Onirico viaggio nel Giappone del XIX secolo


“Yume, sogni giapponesi”, questo il nome della mostra che sarà allestita fino al 28 di febbraio a Pordenone nella Galleria d’arte moderna e Contemporanea Armando Pizzinato , a cura di Magda Di Siena. Novanta opere originali, della collezione Marco Vittorio, una raccolta che racchiude in se’ i percorsi di fotografi e viaggiatori del XIX secolo. Le stampe in albumina, sono la testimonianza non soltanto di immagini, luoghi e percezioni sensistiche del fotografo, ma anche un’impronta dell’arte giapponese. Le fotografie sono infatti dipinte a mano, un’arte pittorica sicuramente anteriore all’ottocento ma anche un simulacro di stampe xilografiche. La pittura a mano, si propon
e di accendere la fotografia, non come un semplice ornamento accessorio ma come una vera e propria rivoluzione strutturale, che rende agli scatti i colori, i profumi e le atmosfere che colpivano il viaggiatore. Manifestandoci non soltanto il paesaggio o il gusto giapponese del tempo, ma anche facendoci entrare nell’intimo profondo della cultura stessa. Si è come assorbiti, e catapultati all’interno della stampa, intrappolati come i colori vivi ed accesi dei kimono giapponesi. Si diventa parte di quei disegni ripetitivi, di quella trama scivolata del colore degli abiti, del calore emanato dall’olio delle lanterne. Il ritratto assorbe lo spettatore, rendendolo sognante, in un contesto di onirico sapore orientale, facendogli assaporare, da viaggiatore e da artista l’arte fotografica e pittorica. E’ proprio il sogno, la parola Yumio in giapponese, a regolare la storia di questi personaggi impressi nelle foto; L’esposizione si sviluppa attraverso varie sezioni: Il sogno della figura femminile; Il sogno della figura maschile; Il sogno dell’architettura e dell’abitare; Il sogno del paesaggio. Le immagini sono destinate proprio a noi, spettatori, viaggiatori quasi, di questa realtà estranea, ed avevano la funzione di essere raccolti come dei souvenir di viaggio per gli occidentali.
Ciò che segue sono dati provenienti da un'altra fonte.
Variable rel : OutlineUser -> OutlineUser -> Prop.
Hypothesis rel_refl : forall k, rel k k.
Hypothesis rel_trans : forall k1 k2 k3, rel k1 k2 -> rel k2 k3 -> rel k1 k3.
Hypothesis rel_gone : forall k, rel k (set_exists_on_server false k).
Hypothesis rel_deactivate :
  forall now k issue, rel k (deactivate now k issue None).

Lemma rows_related_refl (w : World) : rows_related rel w w.
Proof.
  unfold rows_related. induction (outline_users (db w)); constructor; auto.
Qed.

Lemma rows_related_trans (w1 w2 w3 : World) :
  rows_related rel w1 w2 -> rows_related rel w2 w3 -> rows_related rel w1 w3.
Proof.
  unfold rows_related. generalize (outline_users (db w1)) as l1.
  generalize (outline_users (db w2)) as l2.
  generalize (outline_users (db w3)) as l3.
  intros l3 l2 l1 H12. revert l3.
  induction H12 as [|k k' l l' Hk _ IH]; intros l3 H23.
  - inversion H23. constructor.
  - inversion H23 as [|k2 k'' l2' l'' Hk' Hl']; subst.
    constructor; [exact (rel_trans _ _ _ Hk Hk') | now apply IH].
Qed.

Lemma Forall2_map_rel (g : OutlineUser -> OutlineUser) (l : list OutlineUser) :
  (forall k, In k l -> rel k (g k)) -> Forall2 rel l (map g l).
Proof.
  induction l as [|k l IH]; intros H; constructor.
  - apply H. now left.
  - apply IH. intros x Hx. apply H. now right.
Qed.
(** * GPUTasksContext: frame-synchronised bookkeeping of asynchronous GPU tasks

    Shallow embedding of [Source/Engine/Graphics/Async/GPUTasksContext.cpp]
    (FlaxEngine).  The context keeps the tasks that were executed but not yet
    synchronised in [_tasksDone], advances [_currentSyncPoint] once per frame
    and, on every frame begin, sweeps the pending tasks.

    Layout of the development:
    - [Outcome]: results of code that may stop on a failed [ASSERT];
    - [Array]: the engine's dynamic array, as far as the context uses it;
    - [GPUTaskClass]: the virtual interface of [GPUTask];
    - [Machine]: the context, the task objects it points to, and the log of
      calls the context makes;
    - the member functions of [GPUTasksContext];
    - the sweep as one pass over a list, and its agreement with the index loop;
    - the properties of the member functions. *)

From Stdlib Require Import List ZArith Lia Bool Arith.
Import ListNotations.
Local Open Scope Z_scope.

(** ** Outcomes *)

(** A member function either returns, or stops the process on a failed
    [ASSERT].  [OutOfFuel] is the third outcome of the bounded model of the
    [for] loop of [OnFrameBegin]; [sweep_loop_runs] shows that it never
    happens. *)
Inductive Outcome (A : Type) : Type :=
| Return (a : A)
| AssertFailed
| OutOfFuel.

Arguments Return {A} a.
Arguments AssertFailed {A}.
Arguments OutOfFuel {A}.

Definition bind {A B : Type} (c : Outcome A) (k : A -> Outcome B) : Outcome B :=
  match c with
  | Return a => k a
  | AssertFailed => AssertFailed
  | OutOfFuel => OutOfFuel
  end.

Notation "x <- c ;; k" := (bind c (fun x => k))
  (at level 61, c at next level, right associativity).
(** * Audio feedback components (src/components/audio-feedback.js)

    A shallow embedding of the volume extraction, the quiet-avatar state
    machine of [networked-audio-analyser], the subscriber list of
    [local-audio-analyser], the scale mapper and the [mic-button] envelope.

    JavaScript numbers are IEEE-754 binary64 values; they are modelled by
    Rocq's primitive [float], whose operations are the same binary64
    operations (round to nearest, ties to even), so that [0/0] is [nan],
    comparisons with [nan] are false, and a term evaluated by [vm_compute]
    is the value the JavaScript engine computes.  Universal statements are
    proved through the bit-level specification [Prim2SF]. *)

From Stdlib Require Import ZArith List Bool Lia Uint63 String.
From Stdlib Require Import Floats.
From Stdlib.Strings Require Import Byte.
Import ListNotations.
Set Warnings "-inexact-float".

Local Open Scope float_scope.

(** ** JavaScript numbers *)

Module JS.

(** [ToBoolean] on a number: [0], [-0] and [NaN] are falsy. *)
Definition truthy (x : float) : bool := negb (is_zero x || is_nan x).

(** [ToBoolean] on a property that may still be [undefined]. *)
Definition truthy_opt (x : option float) : bool :=
  match x with
  | None => false
  | Some v => truthy v
  end.

(** [ToBoolean] on a flag that is [undefined], [true] or [false]. *)
Definition truthy_flag (x : option bool) : bool :=
  match x with
  | Some true => true
  | _ => false
  end.

(** [Math.min] on two arguments: [NaN] if either is [NaN]; [-0] is smaller
    than [+0]. *)
Definition Math_min (x y : float) : float :=
  if is_nan x || is_nan y then nan
  else if x <? y then x
  else if y <? x then y
  else if get_sign x then x else y.

(** [Math.max] on two arguments: [NaN] if either is [NaN]; [+0] is larger
    than [-0]. *)
Definition Math_max (x y : float) : float :=
  if is_nan x || is_nan y then nan
  else if x <? y then y
  else if y <? x then x
  else if get_sign x then y else x.

(** The Number read from a [Uint8Array] element. *)
Definition of_byte (b : byte) : float :=
  of_uint63 (Uint63.of_Z (Z.of_N (Byte.to_N b))).

(** The Number held by an array's [length] property. *)
Definition of_length {A : Type} (l : list A) : float :=
  of_uint63 (Uint63.of_Z (Z.of_nat (List.length l))).

End JS.

(** ** The order of binary64 numbers, as integers *)

Module Binary64.

Local Open Scope Z_scope.

(** The value of a binary64 number in units of [2^-2148] (every product of
    two finite numbers is a whole number of such units); the infinities
    lie just beyond the finite range. *)
Definition rank (x : spec_float) : Z :=
  match x with
  | S754_zero _ => 0
  | S754_nan => 0
  | S754_infinity s => cond_Zopp s (2 ^ 3172)
  | S754_finite s m e => cond_Zopp s (Zpos m * 2 ^ (e + 2148))
  end.

(** The rank of a number. *)
Definition frank (x : float) : Z := rank (Prim2SF x).

End Binary64.

(** ** Constants and [getVolume] *)

Definition DISABLE_AT_VOLUME_THRESHOLD : float := 0.00001.
Definition DISABLE_GRACE_PERIOD_MS : float := 10000.
Definition MIN_VOLUME_THRESHOLD : float := 0.01.

(** The body of the [for] loop of [getVolume], run over the samples in index
    order with the accumulator [sum]. *)
Fixpoint getVolume_loop (levels : list byte) (sum : float) : float :=
  match levels with
  | [] => sum
  | l :: rest =>
      let amplitude := (JS.of_byte l - 128) / 128 in
      getVolume_loop rest (sum + amplitude * amplitude)
  end.

Definition getVolume (levels : list byte) : float :=
  let sum := getVolume_loop levels 0 in
  let currVolume := sqrt (sum / JS.of_length levels) in
  if currVolume <? MIN_VOLUME_THRESHOLD then 0 else currVolume.

(** The root mean square as the specification words it: normalise every
    sample, square, take the mean over the [N] samples, take the root. *)
Definition normalized (sample : byte) : float := (JS.of_byte sample - 128) / 128.

Definition mean_of_squares (levels : list byte) : float :=
  fold_left add (map (fun s => normalized s * normalized s) levels) 0
  / JS.of_length levels.

Definition rms (levels : list byte) : float := sqrt (mean_of_squares levels).

(** ** [getAudioFeedbackScale] *)

(** three.js [Vector3] and the position column of a [Matrix4]
    ([setFromMatrixPosition] reads elements 12, 13 and 14). *)
Record Vector3 := mkVector3 { v_x : float; v_y : float; v_z : float }.

Record Object3D := mkObject3D { matrixWorld : list float }.
(** * LRUCache.py: an LRU cache built on Python's [OrderedDict]

    The class [LRUCache(OrderedDict)] of [LRUCache.py] is embedded as a
    record (the ordered items of the inherited dictionary plus the
    [capacity] attribute) and its methods as computations in a small
    state-and-exception monad: a method receives the object, may mutate it,
    and either returns or raises.  The inherited [OrderedDict] operations the
    class relies on ([len], [popitem(last=False)], [__setitem__], [get],
    [move_to_end], [__contains__], [__delitem__]) are modelled on an
    association list kept in the dictionary's order, head first (the head
    is what [put] evicts). *)

From stdpp Require Import base numbers list strings.

Local Open Scope Z_scope.

(** ** Python values *)

(** Keys and values are Python objects; the fragment used by the class and
    by its unit tests is [None], integers and strings. *)
Inductive pyobj : Type :=
  | PyNone
  | PyInt (z : Z)
  | PyStr (s : string).

#[global] Instance pyobj_eq_dec : EqDecision pyobj.
Proof. solve_decision. Defined.

(** [value is not None] *)
Definition is_not_None (value : pyobj) : bool :=
  match value with
  | PyNone => false
  | _ => true
  end.

(** The only exception the modelled operations raise. *)
Inductive exn : Type :=
  | KeyError.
Precursore di questo ambizioso progetto e’ stato Yokohama nel 1863, che traspose l’idea del fotografo veneziano Felice Beato vestendola di abiti orientali. La collezione segue proprio il percorso dei viaggiatori del XIX secolo, viaggi all’interno del Giappone ovviamente ma anche di Cina, Corea, Africa, Arabia. Una collezione, che ci permette di riattraversare, strade, luoghi e prospettive diverse. Le prospettive dell’artista, la sua visione dell’Oriente, la visione che ha voluto che vedesse anche il resto di noi.